On Saturday, June 29, 2000, a month short of the 30th anniversary of the attempted coup of 1990, the police shot dead three suspected criminals in Morvant. The community called it police assassination, an act of vengeance for the murder of police officer Allen Mosely hours earlier.
Three days of rioting followed in hot spot communities.
In this exclusive interview for the Sunday Guardian with IRA MATHUR, Commissioner of Police Gary Griffith denies the charge of police brutality and reveals that the last four administrations have repeatedly funded criminal elements which fuels the crime spree. He said Government has begun working with the police to vet state contracts that support the operation of criminal gangs which hold the country hostage.
Griffith believes that rather than being regularly chastised, every police officer deserves a medal for equally being in the COVID-19 front line and defending the country from what could have easily been an insurgency of the magnitude of 1990 by gangs. Griffith said the 1990 coup attempt which took seven days to crush then, would have, under his watch today, taken seven minutes.

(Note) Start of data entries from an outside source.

Lemma getStaticProps_returns_witness :
  ∃ d m rest cache,
    maybeFetchComponentData (Sample.loaderOf (Some Sample.homeDescriptor)) "/"
      = Returned (Some d) ∧
    entryCompMetas d = m :: rest ∧
    extractPlasmicQueryData (Sample.loaderOf (Some Sample.homeDescriptor))
      (precomputeElement d m) = Returned cache ∧
    PropsResult {| plasmicData := Some Sample.homeDescriptor;
                   queryCache := Some {[ "q" := "v" ]} |} (Some 60%Z)
      = PropsResult {| plasmicData := Some d; queryCache := Some cache |} (Some 60%Z).
Proof.
  destruct (getStaticProps_returns (Sample.loaderOf (Some Sample.homeDescriptor))
              (PropsResult {| plasmicData := Some Sample.homeDescriptor;
                              queryCache := Some {[ "q" := "v" ]} |} (Some 60%Z))
              [EvFetch "/";
               EvExtract (precomputeElement Sample.homeDescriptor Sample.homeMeta)]
              eq_refl) as [[Habs _] | Hpresent].
  - discriminate Habs.
  - exact Hpresent.
Defined.

(** X9. The server-prefetch step on a page that exists: when the descriptor
    fetched for the derived path has a first entry and the pre-computation
    for that entry returns a cache, the step returns the descriptor and the
    cache as props, without a revalidation interval, after exactly these
    two calls. *)
Theorem getServerSideProps_present (L : Loader) (context : Context)
    (d : ComponentRenderData) (m : ComponentMeta) (rest : list ComponentMeta)
    (cache : QueryCache) :
  maybeFetchComponentData L (plasmicPathOf (catchallOf context)) = Returned (Some d) →
  entryCompMetas d = m :: rest →
  extractPlasmicQueryData L (precomputeElement d m) = Returned cache →
  run (CatchallServer.getServerSideProps context) L
    = (Returned (PropsResult {| plasmicData := Some d; queryCache := Some cache |} None),
       [EvFetch (plasmicPathOf (catchallOf context));
        EvExtract (precomputeElement d m)]).
Proof.
  intros Hfetch Hentries Hextract.
  pose proof (getServerSideProps_run L context) as Hcases.
  inversion Hcases as [e Hf | Hf | d' Hf He | d' m' rest' e Hf He Hx
                       | d' m' rest' cache' Hf He Hx];
    rewrite Hfetch in Hf; try discriminate Hf;
    injection Hf as <-; rewrite Hentries in He; try discriminate He;
    injection He as <- <-; rewrite Hextract in Hx; try discriminate Hx.
  by injection Hx as <-.
Qed.

Lemma getServerSideProps_present_witness :
  run (CatchallServer.getServerSideProps Sample.docsContext)
      (Sample.loaderOf (Some Sample.homeDescriptor))
    = (Returned (PropsResult {| plasmicData := Some Sample.homeDescriptor;
                                queryCache := Some {[ "q" := "v" ]} |} None),
       [EvFetch "/docs/intro";
        EvExtract (precomputeElement Sample.homeDescriptor Sample.homeMeta)]).
Proof.
  apply (getServerSideProps_present (Sample.loaderOf (Some Sample.homeDescriptor))
           Sample.docsContext Sample.homeDescriptor Sample.homeMeta [Sample.otherMeta]);
    reflexivity.
Defined.

(** X10. As committed, with [isAuthorized] set to [true], neither catch-all
    variant ever answers with a redirect: whatever the request and the
    collaborators, a step that returns hands back props. *)
Theorem committed_handlers_never_redirect (L : Loader) (context : Context) :
  (∀ r t, run (CatchallServer.getServerSideProps context) L = (Returned r, t) →
          isRedirect r = false) ∧
  (∀ r t, run (CatchallClient.getServerSideProps context) L = (Returned r, t) →
          isRedirect r = false).
Proof.
  split; intros r t Hrun.
  - pose proof (getServerSideProps_run L context) as Hcases.
    rewrite Hrun in Hcases. by inversion Hcases.
  - by injection Hrun as <- _.
Qed.

Lemma committed_handlers_never_redirect_witness :
  isRedirect (PropsResult emptyProps None) = false ∧
  isRedirect (PropsResult Sample.docsProps None) = false.
Proof.
  destruct (committed_handlers_never_redirect (Sample.loaderOf None) Sample.docsContext)
    as [Hserver Hclient].
  split.
  - apply (Hserver _ [EvFetch "/docs/intro"]). reflexivity.
  - apply (Hclient _ []). reflexivity.
Defined.

(** X11. Nothing catches a rejected descriptor fetch: both server steps
    throw the very error of the fetch, and the pre-computation is not
    called. *)
Theorem fetch_rejection_propagates (L : Loader) (context : Context) (e : Error) :
  (maybeFetchComponentData L "/" = Thrown e →
   run Index.getStaticProps L = (Thrown e, [EvFetch "/"])) ∧
  (maybeFetchComponentData L (plasmicPathOf (catchallOf context)) = Thrown e →
   run (CatchallServer.getServerSideProps context) L
     = (Thrown e, [EvFetch (plasmicPathOf (catchallOf context))])).
Proof.
  split; intros Hfetch.
  - rewrite getStaticProps_body. unfold run, prefetchFrom, bind, awaitFetch.
    by rewrite Hfetch.
  - rewrite getServerSideProps_body. unfold run, prefetchFrom, bind, awaitFetch.
    by rewrite Hfetch.
Qed.

Lemma fetch_rejection_propagates_witness :
  run Index.getStaticProps Sample.offlineLoader
    = (Thrown (Rejected "network down"), [EvFetch "/"]) ∧
  run (CatchallServer.getServerSideProps Sample.docsContext) Sample.offlineLoader
    = (Thrown (Rejected "network down"), [EvFetch "/docs/intro"]).
Proof.
  destruct (fetch_rejection_propagates Sample.offlineLoader Sample.docsContext
              (Rejected "network down")) as [Hstatic Hserver].
  split; [apply Hstatic | apply Hserver]; reflexivity.
Defined.

(** X12. Nor a rejected pre-computation: when the descriptor has a first
    entry and [extractPlasmicQueryData] rejects, both server steps throw
    that error after the two calls and return no props. *)
Theorem extract_rejection_propagates (L : Loader) (context : Context)
    (d : ComponentRenderData) (m : ComponentMeta) (rest : list ComponentMeta)
    (e : Error) :
  entryCompMetas d = m :: rest →
  extractPlasmicQueryData L (precomputeElement d m) = Thrown e →
  (maybeFetchComponentData L "/" = Returned (Some d) →
   run Index.getStaticProps L
     = (Thrown e, [EvFetch "/"; EvExtract (precomputeElement d m)])) ∧
  (maybeFetchComponentData L (plasmicPathOf (catchallOf context)) = Returned (Some d) →
   run (CatchallServer.getServerSideProps context) L
     = (Thrown e, [EvFetch (plasmicPathOf (catchallOf context));
                   EvExtract (precomputeElement d m)])).
Proof.
  intros Hentries Hextract.
  assert (Hbody : ∀ path rv,
    maybeFetchComponentData L path = Returned (Some d) →
    run (prefetchFrom path rv) L
      = (Thrown e, [EvFetch path; EvExtract (precomputeElement d m)])).
  { intros path rv Hfetch.
    unfold run, prefetchFrom, bind, awaitFetch, awaitExtract, lift.
    rewrite Hfetch, Hentries. simpl. fold (precomputeElement d m).
    by rewrite Hextract. }
  split; intros Hfetch.
  - rewrite getStaticProps_body. by apply Hbody.
  - rewrite getServerSideProps_body. by apply Hbody.
Qed.

Lemma extract_rejection_propagates_witness :
  run Index.getStaticProps Sample.brokenQueryLoader
    = (Thrown (Rejected "query failed"),
       [EvFetch "/"; EvExtract (precomputeElement Sample.homeDescriptor Sample.homeMeta)]) ∧
  run (CatchallServer.getServerSideProps Sample.docsContext) Sample.brokenQueryLoader
    = (Thrown (Rejected "query failed"),
       [EvFetch "/docs/intro";
        EvExtract (precomputeElement Sample.homeDescriptor Sample.homeMeta)]).
Proof.
  destruct (extract_rejection_propagates Sample.brokenQueryLoader Sample.docsContext
              Sample.homeDescriptor Sample.homeMeta [Sample.otherMeta]
              (Rejected "query failed") eq_refl eq_refl) as [Hstatic Hserver].
  split; [apply Hstatic | apply Hserver]; reflexivity.
Defined.
(** * mastodon2jekyll: a shallow embedding of [mastodon2jekyll.py]

    The script turns a Mastodon export archive ([outbox.json]) into Jekyll
    posts.  This development embeds the script function by function and
    proves properties of the selection policy, title derivation, front
    matter, attachment handling, thread reconstruction and the
    non-destructive write of the driver.

    Conventions of the embedding.
    - A Python [str] is a Rocq [string]; its characters stand for the code
      points below 256, and the character classes (whitespace, case,
      punctuation) are Python's on that range.
    - A value read by [json.load] is a [json] tree; a [dict] is an
      association list that lists every key once and is read by its first
      binding.  JSON numbers are the integers.
    - A Python exception is a value of [exn]; code that can raise returns an
      [outcome].
    - Code that prints, tests the file system or writes files runs in the
      state monad [M] over a [World] and keeps the world when it raises.
    - Library code that the script only calls (HTML entity decoding,
      BeautifulSoup, PyYAML, the time zone database, [repr]) is the
      interface [Library]. *)

From Stdlib Require Import ZArith Ascii String List Lia Bool DecimalString.
From Stdlib Require Import Relations.Relation_Operators Relations.Operators_Properties.
From stdpp Require Import base gmap strings list fin_maps.

Local Open Scope Z_scope.
Set Warnings "-register-all".

(** ** Characters and strings *)

Module PyStr.

Definition code (c : ascii) : nat := nat_of_ascii c.

(** [str.isspace] on one character; also the class matched by [\s] and
    the separators of [str.split()]. *)
Definition is_space (c : ascii) : bool :=
  let n := code c in
  ((9 <=? n) && (n <=? 13) || (28 <=? n) && (n <=? 32)
   || (n =? 133) || (n =? 160))%nat.

(** Membership in [string.punctuation]. *)
Definition is_punct (c : ascii) : bool :=
  let n := code c in
  ((33 <=? n) && (n <=? 47) || (58 <=? n) && (n <=? 64)
   || (91 <=? n) && (n <=? 96) || (123 <=? n) && (n <=? 126))%nat.

Definition lower_char (c : ascii) : ascii :=
  let n := code c in
  if ((65 <=? n) && (n <=? 90)
      || (192 <=? n) && (n <=? 222) && negb (n =? 215))%nat
  then ascii_of_nat (n + 32) else c.

Definition eqc (a b : ascii) : bool := Ascii.eqb a b.

Fixpoint map_chars (f : ascii -> ascii) (s : string) : string :=
  match s with
  | EmptyString => EmptyString
  | String c r => String (f c) (map_chars f r)
  end.

Fixpoint filter_chars (p : ascii -> bool) (s : string) : string :=
  match s with
  | EmptyString => EmptyString
  | String c r => if p c then String c (filter_chars p r) else filter_chars p r
  end.

(** [s.lower()] *)
Definition lower (s : string) : string := map_chars lower_char s.

(** [s.lstrip(chars)], the characters to strip given as a predicate. *)
Fixpoint lstrip (p : ascii -> bool) (s : string) : string :=
  match s with
  | EmptyString => EmptyString
  | String c r => if p c then lstrip p r else s
  end.

(** [s.rstrip(chars)] *)
Fixpoint rstrip (p : ascii -> bool) (s : string) : string :=
  match s with
  | EmptyString => EmptyString
  | String c r =>
      match rstrip p r with
      | EmptyString => if p c then EmptyString else String c EmptyString
      | r' => String c r'
      end
  end.

(** [s.startswith(p)] *)
Fixpoint startswith (p s : string) : bool :=
  match p with
  | EmptyString => true
  | String a p' =>
      match s with
      | EmptyString => false
      | String b s' => eqc a b && startswith p' s'
      end
  end.

(** [s.endswith(c)] for a one-character suffix [c]. *)
Fixpoint endswith_char (c : ascii) (s : string) : bool :=
  match s with
  | EmptyString => false
  | String a EmptyString => eqc a c
  | String _ r => endswith_char c r
  end.

(** [sub in s] on strings. *)
Fixpoint contains (sub s : string) : bool :=
  startswith sub s
  || match s with
     | EmptyString => false
     | String _ r => contains sub r
     end.

Definition starts_word (s : string) : bool :=
  match s with
  | EmptyString => false
  | String c _ => negb (is_space c)
  end.

(** [s.split()]: the maximal runs of non-whitespace characters. *)
Fixpoint split (s : string) : list string :=
  match s with
  | EmptyString => []
  | String c r =>
      if is_space c then split r
      else if starts_word r then
             match split r with
             | w :: ws => String c w :: ws
             | [] => [String c EmptyString]
             end
           else String c EmptyString :: split r
  end.

(** [sep.join(l)] *)
Fixpoint join (sep : string) (l : list string) : string :=
  match l with
  | [] => EmptyString
  | [w] => w
  | w :: ws => w +:+ sep +:+ join sep ws
  end.

(** [s.replace(old, new)]: leftmost, non-overlapping occurrences.  [skip]
    counts the characters of a matched occurrence still to be dropped. *)
Fixpoint replace_from (skip : nat) (old new s : string) : string :=
  match s with
  | EmptyString => EmptyString
  | String c r =>
      match skip with
      | S k => replace_from k old new r
      | O =>
          if startswith old s
          then new +:+ replace_from (String.length old - 1) old new r
          else String c (replace_from 0 old new r)
      end
  end.

Fixpoint intersperse (new s : string) : string :=
  match s with
  | EmptyString => new
  | String c r => new +:+ String c (intersperse new r)
  end.

Definition replace (old new s : string) : string :=
  match old with
  | EmptyString => intersperse new s
  | _ => replace_from 0 old new s
  end.

(** Length of the shortest match of [.*?>] at the head of [s]: the
    characters up to and including the first [>], none of them a line
    feed. *)
Fixpoint tag_rest (s : string) : option nat :=
  match s with
  | EmptyString => None
  | String c r =>
      if eqc c ">" then Some 1%nat
      else if eqc c "010" then None
      else option_map S (tag_rest r)
  end.

Fixpoint strip_tags_from (skip : nat) (s : string) : string :=
  match s with
  | EmptyString => EmptyString
  | String c r =>
      match skip with
      | S k => strip_tags_from k r
      | O =>
          if eqc c "<" then
            match tag_rest r with
            | Some n => strip_tags_from n r
            | None => String c (strip_tags_from 0 r)
            end
          else String c (strip_tags_from 0 r)
      end
  end.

You suggested in your address to the nation following the three days of riots that you have averted something akin to 1990. What was the endgame of the rioters?
Criminal gangs wanted to take over the country, to loot, to destroy Port-of-Spain, using George Floyd as a smokescreen. The riots were part of an orchestrated plan, a major criminal operation, of 40 simultaneous hits by gang leaders armed with dozens of assault rifles to block roads, debris, burn tyres, destroy property, loot and shoot the police. It’s better organised than the 1990 coup attempt where only three locations were targeted. Two major gangs mobilised hundreds of people. Hundreds more were trying to enter the city. Hundreds of others would have joined. We tear-gassed and sent them back.
How was the policing different from 1990?
What took seven days to defeat the insurrection in 1990 should have taken seven minutes. In 1990 there was poor intelligence gathering. Many police officers were abandoning posts; the police stations were empty. The absence of that front-line defence caused widespread looting. I was the youngest officer in the Defence Force during the coup attempt.
My officers today are highly motivated, trained in counter-revolutionary warfare. We circumvented this uprising by sharing information across the police units, including defence, SIU and special branch.
We shared information between us within seconds and three-four hours before the event. I mobilised the operational command centre, real-time video footage, informants which allowed us to make a pre-emptive strike. There are GPS and dashboard cameras on all vehicles, so we saw what’s happening in real time. We are fully computerised, with revamped 999 systems, laptops and GPS systems. As soon as the incidents took place, within minutes, we were able to disperse and arrest lawbreakers, remove debris, shut down their plans. They would have repeated 1990 to shoot the police and loot. There was no need to bring in the army in the front line. The police did it all. The gangs were outmanned and outgunned.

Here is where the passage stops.